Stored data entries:
== Segment start ==
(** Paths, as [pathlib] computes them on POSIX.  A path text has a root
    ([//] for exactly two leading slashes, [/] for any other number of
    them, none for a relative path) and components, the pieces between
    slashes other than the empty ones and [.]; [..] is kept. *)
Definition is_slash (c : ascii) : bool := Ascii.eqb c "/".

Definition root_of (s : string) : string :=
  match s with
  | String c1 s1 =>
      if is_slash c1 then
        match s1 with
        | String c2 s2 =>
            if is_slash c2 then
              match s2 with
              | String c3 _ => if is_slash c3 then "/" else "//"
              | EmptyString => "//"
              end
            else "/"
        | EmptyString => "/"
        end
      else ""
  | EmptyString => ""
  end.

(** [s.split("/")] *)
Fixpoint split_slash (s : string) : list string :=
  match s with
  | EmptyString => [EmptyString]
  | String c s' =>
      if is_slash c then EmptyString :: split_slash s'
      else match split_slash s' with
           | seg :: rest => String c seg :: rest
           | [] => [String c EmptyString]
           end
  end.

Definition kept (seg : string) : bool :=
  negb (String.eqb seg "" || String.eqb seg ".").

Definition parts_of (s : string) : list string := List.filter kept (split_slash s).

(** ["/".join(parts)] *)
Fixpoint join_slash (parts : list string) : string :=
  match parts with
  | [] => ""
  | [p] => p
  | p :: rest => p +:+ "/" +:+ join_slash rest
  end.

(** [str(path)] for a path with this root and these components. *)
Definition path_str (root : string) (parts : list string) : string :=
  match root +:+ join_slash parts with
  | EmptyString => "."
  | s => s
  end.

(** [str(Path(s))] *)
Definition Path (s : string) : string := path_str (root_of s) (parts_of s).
== Segment end ==
== Segment start ==
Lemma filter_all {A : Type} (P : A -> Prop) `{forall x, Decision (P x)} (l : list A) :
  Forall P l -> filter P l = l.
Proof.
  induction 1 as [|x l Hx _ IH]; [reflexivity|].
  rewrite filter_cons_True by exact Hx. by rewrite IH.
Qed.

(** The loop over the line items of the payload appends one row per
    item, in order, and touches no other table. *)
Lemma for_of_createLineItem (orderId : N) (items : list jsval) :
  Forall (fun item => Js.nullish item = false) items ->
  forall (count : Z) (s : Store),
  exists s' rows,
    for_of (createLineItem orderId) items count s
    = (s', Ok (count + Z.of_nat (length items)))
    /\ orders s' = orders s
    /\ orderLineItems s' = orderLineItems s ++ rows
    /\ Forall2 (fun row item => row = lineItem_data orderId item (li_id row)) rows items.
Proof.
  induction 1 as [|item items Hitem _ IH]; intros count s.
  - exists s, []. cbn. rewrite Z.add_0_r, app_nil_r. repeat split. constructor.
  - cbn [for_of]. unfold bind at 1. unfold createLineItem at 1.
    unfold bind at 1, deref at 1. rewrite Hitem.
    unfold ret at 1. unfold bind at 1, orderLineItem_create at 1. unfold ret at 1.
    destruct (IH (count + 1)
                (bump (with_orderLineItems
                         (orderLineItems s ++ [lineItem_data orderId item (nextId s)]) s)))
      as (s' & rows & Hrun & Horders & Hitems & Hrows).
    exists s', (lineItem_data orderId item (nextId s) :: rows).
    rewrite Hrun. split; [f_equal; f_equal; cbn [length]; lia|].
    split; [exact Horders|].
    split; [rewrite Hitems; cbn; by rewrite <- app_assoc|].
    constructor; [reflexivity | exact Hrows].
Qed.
== Segment end ==
WHAT YOU NEED TO DO:
An exact copy of the lines above, from the one containing "Definition parts_of (s" down to the one containing "Definition path_str (root" and including both, is the whole answer; retype it and nothing else.

RESPONSE:
Definition parts_of (s : string) : list string := List.filter kept (split_slash s).

(** ["/".join(parts)] *)
Fixpoint join_slash (parts : list string) : string :=
  match parts with
  | [] => ""
  | [p] => p
  | p :: rest => p +:+ "/" +:+ join_slash rest
  end.

(** [str(path)] for a path with this root and these components. *)
Definition path_str (root : string) (parts : list string) : string :=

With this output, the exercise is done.